[Task statement]
Write out, from the entries below, exactly the lines that run between the lines holding "let '(r, w')" and "unfold mail_wanted. cbv", inclusive, and stop there.

═══ Given data ═══

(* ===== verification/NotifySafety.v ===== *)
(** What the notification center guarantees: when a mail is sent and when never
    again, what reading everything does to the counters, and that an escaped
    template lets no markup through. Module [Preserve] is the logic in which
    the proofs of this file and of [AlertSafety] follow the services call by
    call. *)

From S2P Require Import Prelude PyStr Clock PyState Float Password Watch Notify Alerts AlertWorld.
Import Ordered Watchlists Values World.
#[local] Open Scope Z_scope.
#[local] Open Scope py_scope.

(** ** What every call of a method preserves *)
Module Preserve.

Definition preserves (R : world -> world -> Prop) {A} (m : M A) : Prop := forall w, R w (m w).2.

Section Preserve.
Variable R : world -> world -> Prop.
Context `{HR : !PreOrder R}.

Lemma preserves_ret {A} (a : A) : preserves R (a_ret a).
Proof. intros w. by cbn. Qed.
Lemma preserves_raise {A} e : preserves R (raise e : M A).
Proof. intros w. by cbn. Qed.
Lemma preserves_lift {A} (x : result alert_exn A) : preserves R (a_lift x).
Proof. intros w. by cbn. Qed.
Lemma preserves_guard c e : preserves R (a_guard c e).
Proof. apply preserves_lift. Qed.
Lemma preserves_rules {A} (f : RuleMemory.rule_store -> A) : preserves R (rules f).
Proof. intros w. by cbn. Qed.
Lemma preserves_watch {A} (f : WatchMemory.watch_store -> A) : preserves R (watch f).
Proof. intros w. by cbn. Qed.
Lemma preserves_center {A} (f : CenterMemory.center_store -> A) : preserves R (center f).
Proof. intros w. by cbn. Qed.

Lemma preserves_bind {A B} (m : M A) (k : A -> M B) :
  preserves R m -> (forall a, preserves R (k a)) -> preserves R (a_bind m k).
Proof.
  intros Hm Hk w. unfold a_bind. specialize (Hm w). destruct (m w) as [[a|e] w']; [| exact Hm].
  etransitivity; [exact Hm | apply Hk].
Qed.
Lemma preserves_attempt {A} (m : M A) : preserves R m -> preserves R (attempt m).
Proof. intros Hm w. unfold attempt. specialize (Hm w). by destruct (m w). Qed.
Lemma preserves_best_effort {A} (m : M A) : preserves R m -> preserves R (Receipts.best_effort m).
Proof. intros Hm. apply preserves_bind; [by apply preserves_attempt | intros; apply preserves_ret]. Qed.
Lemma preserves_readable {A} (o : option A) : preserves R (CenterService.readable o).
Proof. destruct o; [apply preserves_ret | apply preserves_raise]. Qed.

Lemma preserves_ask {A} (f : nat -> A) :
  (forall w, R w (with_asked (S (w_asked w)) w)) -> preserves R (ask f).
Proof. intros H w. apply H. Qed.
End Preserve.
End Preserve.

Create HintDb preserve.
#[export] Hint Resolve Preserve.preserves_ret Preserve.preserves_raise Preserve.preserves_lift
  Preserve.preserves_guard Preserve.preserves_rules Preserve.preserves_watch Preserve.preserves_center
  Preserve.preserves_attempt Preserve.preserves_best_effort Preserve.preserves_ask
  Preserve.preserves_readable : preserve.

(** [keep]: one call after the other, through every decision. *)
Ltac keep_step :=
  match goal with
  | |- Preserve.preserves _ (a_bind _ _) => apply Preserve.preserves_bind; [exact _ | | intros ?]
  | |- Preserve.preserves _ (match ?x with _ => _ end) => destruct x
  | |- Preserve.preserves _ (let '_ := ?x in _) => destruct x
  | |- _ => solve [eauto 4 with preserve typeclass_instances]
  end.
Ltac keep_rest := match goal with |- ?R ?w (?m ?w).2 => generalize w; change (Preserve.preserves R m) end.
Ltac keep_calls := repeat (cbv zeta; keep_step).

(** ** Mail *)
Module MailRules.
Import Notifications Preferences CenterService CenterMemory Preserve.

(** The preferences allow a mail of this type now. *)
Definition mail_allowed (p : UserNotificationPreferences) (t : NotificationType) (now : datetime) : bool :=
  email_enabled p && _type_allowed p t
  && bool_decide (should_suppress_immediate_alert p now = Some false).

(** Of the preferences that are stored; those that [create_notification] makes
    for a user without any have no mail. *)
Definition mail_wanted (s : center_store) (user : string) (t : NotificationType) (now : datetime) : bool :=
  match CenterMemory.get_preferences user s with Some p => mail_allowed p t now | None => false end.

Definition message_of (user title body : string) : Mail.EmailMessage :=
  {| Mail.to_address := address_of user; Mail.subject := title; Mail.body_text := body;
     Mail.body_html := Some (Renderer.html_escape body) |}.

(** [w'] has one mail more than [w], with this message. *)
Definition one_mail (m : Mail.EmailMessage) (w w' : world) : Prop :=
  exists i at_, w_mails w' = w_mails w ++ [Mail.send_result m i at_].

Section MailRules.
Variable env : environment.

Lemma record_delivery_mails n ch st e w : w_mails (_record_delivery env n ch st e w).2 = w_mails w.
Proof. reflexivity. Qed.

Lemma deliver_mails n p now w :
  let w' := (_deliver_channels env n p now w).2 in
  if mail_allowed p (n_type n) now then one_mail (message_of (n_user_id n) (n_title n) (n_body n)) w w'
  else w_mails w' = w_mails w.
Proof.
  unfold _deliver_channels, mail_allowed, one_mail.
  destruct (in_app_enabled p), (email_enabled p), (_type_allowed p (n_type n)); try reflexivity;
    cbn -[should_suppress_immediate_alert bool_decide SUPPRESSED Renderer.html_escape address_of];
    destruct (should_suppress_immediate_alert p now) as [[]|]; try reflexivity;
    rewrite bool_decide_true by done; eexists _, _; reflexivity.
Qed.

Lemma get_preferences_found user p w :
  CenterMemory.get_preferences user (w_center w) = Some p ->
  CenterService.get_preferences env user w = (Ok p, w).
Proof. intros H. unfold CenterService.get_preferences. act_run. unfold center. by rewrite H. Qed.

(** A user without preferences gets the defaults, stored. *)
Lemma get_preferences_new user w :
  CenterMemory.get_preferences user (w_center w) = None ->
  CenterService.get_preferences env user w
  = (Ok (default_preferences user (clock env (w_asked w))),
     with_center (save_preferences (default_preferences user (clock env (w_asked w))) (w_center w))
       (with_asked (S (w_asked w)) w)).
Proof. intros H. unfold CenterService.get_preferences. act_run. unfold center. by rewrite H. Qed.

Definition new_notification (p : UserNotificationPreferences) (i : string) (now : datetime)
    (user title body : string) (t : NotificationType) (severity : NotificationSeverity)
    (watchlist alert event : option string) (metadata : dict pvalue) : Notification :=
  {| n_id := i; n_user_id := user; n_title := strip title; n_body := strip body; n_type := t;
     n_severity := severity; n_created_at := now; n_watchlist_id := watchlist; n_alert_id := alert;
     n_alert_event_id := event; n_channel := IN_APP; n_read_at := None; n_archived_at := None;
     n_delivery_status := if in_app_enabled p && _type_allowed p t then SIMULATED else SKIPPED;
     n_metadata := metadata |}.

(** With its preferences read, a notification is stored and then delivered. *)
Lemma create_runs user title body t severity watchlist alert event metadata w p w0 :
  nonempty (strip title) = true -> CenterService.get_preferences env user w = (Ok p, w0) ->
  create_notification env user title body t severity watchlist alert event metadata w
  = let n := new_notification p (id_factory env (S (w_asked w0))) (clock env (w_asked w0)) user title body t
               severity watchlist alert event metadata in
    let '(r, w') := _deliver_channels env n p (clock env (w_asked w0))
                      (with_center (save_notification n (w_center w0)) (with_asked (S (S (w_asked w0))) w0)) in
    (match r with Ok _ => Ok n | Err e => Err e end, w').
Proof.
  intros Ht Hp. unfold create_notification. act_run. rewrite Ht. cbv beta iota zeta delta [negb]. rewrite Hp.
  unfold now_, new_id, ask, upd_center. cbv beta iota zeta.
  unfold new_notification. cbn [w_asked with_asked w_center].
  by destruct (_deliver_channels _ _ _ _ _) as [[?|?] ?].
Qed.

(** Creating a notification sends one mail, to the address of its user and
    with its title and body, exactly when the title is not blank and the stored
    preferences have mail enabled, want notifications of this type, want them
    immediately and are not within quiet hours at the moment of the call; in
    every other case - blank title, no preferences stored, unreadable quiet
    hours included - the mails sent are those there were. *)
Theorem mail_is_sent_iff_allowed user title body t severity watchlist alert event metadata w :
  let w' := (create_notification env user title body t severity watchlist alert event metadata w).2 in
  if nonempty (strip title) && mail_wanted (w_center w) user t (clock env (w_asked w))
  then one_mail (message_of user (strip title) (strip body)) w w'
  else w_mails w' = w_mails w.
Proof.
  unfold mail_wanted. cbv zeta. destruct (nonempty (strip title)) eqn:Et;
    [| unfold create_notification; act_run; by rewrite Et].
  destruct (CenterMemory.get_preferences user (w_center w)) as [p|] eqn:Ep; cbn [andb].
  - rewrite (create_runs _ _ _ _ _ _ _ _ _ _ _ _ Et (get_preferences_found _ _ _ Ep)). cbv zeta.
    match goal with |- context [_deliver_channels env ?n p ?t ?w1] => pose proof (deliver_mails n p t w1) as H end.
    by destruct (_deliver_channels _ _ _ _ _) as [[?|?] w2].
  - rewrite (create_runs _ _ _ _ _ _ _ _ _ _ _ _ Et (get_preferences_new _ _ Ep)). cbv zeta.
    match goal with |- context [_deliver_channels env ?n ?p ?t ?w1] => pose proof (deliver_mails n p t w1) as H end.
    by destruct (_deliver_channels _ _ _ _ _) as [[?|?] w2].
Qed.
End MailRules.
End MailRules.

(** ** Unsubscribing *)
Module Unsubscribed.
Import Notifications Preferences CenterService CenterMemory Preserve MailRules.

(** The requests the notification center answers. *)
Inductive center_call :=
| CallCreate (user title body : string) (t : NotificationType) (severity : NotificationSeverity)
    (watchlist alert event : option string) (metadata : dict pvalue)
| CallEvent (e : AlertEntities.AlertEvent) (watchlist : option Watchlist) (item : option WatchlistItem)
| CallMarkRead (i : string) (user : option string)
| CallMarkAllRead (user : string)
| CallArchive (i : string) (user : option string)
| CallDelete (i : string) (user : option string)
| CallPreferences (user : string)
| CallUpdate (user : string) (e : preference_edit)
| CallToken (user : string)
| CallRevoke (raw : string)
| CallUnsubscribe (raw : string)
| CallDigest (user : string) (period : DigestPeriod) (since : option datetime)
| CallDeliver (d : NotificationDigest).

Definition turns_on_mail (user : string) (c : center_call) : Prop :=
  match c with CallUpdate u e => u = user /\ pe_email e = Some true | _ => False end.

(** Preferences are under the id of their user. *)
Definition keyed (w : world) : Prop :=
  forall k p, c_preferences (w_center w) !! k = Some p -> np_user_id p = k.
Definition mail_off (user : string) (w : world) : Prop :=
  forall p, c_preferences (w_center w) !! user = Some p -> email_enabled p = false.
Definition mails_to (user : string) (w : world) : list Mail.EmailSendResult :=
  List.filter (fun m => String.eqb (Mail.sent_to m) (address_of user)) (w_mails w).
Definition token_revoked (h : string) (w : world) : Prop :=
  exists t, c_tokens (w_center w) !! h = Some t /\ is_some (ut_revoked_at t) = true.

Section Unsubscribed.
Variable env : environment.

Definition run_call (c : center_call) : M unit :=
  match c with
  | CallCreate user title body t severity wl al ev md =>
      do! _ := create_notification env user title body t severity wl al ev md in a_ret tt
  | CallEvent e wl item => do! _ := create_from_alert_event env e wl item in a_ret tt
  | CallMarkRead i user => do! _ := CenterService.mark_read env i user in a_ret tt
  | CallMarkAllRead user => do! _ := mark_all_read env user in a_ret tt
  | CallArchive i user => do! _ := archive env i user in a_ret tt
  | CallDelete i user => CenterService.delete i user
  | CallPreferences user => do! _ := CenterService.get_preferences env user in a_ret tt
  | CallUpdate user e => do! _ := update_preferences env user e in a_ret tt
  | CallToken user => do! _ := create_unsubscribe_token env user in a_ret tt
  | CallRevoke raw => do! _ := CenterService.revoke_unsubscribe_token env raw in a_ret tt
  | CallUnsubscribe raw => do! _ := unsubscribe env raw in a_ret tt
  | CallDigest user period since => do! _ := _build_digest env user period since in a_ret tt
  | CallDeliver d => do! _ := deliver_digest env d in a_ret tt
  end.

═══
═══ Given data ═══

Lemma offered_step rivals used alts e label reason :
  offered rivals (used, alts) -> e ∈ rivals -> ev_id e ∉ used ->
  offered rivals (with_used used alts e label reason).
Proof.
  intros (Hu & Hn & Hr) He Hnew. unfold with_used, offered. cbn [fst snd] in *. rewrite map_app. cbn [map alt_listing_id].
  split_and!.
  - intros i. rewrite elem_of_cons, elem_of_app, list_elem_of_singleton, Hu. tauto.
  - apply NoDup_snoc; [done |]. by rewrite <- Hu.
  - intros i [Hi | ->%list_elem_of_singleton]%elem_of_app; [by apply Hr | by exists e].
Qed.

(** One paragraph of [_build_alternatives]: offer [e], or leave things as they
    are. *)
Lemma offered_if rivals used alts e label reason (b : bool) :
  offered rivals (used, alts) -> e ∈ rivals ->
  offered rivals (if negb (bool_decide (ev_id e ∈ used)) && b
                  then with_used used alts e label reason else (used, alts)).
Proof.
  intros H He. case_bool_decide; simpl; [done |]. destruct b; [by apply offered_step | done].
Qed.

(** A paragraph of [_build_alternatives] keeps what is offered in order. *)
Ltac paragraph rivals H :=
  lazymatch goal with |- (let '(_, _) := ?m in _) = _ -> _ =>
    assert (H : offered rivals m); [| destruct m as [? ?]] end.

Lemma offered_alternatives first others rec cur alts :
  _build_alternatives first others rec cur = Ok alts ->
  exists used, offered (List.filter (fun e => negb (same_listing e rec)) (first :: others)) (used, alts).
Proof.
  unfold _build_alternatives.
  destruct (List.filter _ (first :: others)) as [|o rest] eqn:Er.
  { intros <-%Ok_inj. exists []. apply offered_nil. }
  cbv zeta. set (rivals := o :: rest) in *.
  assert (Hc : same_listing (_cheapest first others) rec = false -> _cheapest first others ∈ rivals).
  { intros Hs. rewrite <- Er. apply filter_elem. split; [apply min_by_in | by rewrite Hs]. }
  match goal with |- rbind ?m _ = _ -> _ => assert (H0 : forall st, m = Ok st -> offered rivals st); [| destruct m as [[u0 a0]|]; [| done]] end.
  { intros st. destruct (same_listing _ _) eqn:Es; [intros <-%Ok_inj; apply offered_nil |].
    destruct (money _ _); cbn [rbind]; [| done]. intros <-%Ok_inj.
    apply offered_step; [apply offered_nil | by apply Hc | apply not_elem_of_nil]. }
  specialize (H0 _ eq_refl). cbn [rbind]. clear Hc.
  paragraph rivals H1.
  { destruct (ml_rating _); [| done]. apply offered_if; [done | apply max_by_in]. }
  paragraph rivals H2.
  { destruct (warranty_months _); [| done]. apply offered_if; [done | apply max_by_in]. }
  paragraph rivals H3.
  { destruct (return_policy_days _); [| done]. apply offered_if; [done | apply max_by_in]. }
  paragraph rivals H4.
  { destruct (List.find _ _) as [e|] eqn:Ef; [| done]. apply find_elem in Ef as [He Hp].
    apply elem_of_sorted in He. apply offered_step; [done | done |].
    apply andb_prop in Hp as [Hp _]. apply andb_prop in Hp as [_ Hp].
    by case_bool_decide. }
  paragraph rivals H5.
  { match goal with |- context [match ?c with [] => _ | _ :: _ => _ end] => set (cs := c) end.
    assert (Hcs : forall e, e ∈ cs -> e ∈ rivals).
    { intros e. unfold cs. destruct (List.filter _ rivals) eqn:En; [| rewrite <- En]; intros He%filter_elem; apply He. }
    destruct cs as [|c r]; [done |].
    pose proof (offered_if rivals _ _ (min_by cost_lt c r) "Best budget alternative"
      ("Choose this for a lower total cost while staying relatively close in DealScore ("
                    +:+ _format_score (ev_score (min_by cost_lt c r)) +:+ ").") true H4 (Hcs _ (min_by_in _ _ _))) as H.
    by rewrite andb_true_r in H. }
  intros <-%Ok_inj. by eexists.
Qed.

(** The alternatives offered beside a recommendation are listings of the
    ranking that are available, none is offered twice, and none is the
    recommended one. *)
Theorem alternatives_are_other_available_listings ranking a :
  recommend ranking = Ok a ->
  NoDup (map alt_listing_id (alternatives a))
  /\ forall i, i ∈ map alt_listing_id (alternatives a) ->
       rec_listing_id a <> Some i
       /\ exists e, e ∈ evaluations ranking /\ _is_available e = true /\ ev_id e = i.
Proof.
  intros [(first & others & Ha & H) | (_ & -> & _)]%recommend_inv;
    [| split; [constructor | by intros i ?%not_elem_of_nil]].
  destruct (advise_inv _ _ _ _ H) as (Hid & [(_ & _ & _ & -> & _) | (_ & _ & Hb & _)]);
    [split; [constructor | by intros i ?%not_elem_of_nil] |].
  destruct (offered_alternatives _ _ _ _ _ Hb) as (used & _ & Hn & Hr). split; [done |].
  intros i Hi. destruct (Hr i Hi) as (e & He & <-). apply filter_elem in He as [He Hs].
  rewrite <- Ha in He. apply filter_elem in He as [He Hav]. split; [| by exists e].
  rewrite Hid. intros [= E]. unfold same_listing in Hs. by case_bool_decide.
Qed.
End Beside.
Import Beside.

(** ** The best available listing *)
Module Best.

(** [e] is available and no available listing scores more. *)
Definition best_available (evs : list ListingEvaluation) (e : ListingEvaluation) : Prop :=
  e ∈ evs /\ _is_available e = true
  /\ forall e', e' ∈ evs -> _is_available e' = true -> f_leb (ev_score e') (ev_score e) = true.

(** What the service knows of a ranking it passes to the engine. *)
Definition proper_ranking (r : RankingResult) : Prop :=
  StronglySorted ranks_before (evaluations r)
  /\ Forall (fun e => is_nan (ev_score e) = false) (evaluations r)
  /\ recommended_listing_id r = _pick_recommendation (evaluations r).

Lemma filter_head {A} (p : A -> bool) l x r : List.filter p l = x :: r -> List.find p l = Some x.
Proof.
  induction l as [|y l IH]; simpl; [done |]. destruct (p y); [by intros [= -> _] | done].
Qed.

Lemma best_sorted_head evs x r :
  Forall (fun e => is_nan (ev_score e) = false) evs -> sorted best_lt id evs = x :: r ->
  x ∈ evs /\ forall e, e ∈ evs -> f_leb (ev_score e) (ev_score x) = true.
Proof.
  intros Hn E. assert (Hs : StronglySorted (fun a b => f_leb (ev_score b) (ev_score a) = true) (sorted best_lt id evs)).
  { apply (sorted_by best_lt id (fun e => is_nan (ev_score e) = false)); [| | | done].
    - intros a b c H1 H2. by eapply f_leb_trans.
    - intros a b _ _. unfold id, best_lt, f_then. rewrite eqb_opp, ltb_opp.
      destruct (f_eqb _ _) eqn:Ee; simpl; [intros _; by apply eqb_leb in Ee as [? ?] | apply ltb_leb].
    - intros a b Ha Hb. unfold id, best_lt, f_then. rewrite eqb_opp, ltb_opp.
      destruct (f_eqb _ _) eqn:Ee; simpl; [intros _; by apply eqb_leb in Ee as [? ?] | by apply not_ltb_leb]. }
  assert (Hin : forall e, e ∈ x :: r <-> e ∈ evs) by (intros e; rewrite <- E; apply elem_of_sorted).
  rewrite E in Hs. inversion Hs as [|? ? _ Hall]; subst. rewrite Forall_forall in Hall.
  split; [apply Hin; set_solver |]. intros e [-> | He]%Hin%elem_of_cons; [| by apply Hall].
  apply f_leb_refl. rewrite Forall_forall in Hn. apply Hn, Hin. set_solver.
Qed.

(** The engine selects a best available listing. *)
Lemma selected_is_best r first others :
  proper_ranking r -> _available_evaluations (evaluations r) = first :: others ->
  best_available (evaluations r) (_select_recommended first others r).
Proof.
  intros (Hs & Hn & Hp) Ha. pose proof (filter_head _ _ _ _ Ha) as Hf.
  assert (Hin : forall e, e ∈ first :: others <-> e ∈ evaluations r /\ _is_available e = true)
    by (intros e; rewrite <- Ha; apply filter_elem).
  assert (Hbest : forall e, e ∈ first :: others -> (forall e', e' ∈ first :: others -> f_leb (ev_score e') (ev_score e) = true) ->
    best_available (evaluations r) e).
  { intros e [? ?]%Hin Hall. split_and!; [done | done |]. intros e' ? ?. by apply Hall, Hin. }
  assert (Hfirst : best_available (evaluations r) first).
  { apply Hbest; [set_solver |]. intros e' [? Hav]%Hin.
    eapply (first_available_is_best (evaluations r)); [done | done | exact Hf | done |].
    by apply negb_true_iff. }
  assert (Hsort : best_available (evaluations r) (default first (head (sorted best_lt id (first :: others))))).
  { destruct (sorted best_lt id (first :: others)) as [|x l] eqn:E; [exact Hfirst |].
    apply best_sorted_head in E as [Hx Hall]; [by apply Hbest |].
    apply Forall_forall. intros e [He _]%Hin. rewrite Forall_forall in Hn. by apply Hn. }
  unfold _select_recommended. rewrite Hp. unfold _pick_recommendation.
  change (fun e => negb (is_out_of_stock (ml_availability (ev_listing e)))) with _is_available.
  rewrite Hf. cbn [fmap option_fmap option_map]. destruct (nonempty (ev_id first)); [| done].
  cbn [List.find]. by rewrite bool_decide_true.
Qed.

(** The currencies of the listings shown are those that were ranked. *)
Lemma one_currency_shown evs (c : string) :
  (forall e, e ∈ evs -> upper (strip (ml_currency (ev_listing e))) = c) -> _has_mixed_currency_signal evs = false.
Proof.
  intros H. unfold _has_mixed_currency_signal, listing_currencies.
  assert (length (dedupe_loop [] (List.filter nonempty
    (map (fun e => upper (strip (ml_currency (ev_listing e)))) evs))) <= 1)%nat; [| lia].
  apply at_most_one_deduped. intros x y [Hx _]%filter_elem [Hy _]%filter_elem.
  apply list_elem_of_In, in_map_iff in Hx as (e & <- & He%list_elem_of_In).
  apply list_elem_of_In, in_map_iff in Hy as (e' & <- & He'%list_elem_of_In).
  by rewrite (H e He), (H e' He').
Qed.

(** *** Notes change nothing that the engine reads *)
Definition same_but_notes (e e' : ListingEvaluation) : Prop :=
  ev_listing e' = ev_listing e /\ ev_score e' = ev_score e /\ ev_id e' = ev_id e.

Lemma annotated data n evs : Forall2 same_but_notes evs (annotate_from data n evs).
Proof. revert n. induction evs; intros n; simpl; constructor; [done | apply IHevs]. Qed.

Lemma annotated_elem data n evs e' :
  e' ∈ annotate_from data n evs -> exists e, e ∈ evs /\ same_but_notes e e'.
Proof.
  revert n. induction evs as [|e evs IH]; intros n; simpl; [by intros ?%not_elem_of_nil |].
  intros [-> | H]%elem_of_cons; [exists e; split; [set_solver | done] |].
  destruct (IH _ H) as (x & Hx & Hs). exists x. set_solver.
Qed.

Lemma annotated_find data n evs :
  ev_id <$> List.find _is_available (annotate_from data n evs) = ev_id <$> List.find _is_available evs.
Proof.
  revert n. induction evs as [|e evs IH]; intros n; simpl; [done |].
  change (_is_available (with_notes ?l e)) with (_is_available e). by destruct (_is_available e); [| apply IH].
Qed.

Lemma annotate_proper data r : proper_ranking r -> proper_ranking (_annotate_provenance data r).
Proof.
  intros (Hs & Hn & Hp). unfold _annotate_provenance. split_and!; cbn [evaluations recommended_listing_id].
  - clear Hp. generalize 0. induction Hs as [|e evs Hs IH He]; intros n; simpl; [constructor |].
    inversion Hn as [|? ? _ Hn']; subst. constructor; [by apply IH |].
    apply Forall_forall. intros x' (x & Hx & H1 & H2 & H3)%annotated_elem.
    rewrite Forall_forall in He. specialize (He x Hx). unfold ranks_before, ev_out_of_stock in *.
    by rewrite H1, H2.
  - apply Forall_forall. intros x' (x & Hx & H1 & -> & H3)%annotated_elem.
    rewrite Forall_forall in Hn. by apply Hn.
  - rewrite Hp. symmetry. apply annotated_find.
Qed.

═══

[Exercise solution]
    let '(r, w') := _deliver_channels env n p (clock env (w_asked w0))
                      (with_center (save_notification n (w_center w0)) (with_asked (S (S (w_asked w0))) w0)) in
    (match r with Ok _ => Ok n | Err e => Err e end, w').
Proof.
  intros Ht Hp. unfold create_notification. act_run. rewrite Ht. cbv beta iota zeta delta [negb]. rewrite Hp.
  unfold now_, new_id, ask, upd_center. cbv beta iota zeta.
  unfold new_notification. cbn [w_asked with_asked w_center].
  by destruct (_deliver_channels _ _ _ _ _) as [[?|?] ?].
Qed.

(** Creating a notification sends one mail, to the address of its user and
    with its title and body, exactly when the title is not blank and the stored
    preferences have mail enabled, want notifications of this type, want them
    immediately and are not within quiet hours at the moment of the call; in
    every other case - blank title, no preferences stored, unreadable quiet
    hours included - the mails sent are those there were. *)
Theorem mail_is_sent_iff_allowed user title body t severity watchlist alert event metadata w :
  let w' := (create_notification env user title body t severity watchlist alert event metadata w).2 in
  if nonempty (strip title) && mail_wanted (w_center w) user t (clock env (w_asked w))
  then one_mail (message_of user (strip title) (strip body)) w w'
  else w_mails w' = w_mails w.
Proof.
  unfold mail_wanted. cbv zeta. destruct (nonempty (strip title)) eqn:Et;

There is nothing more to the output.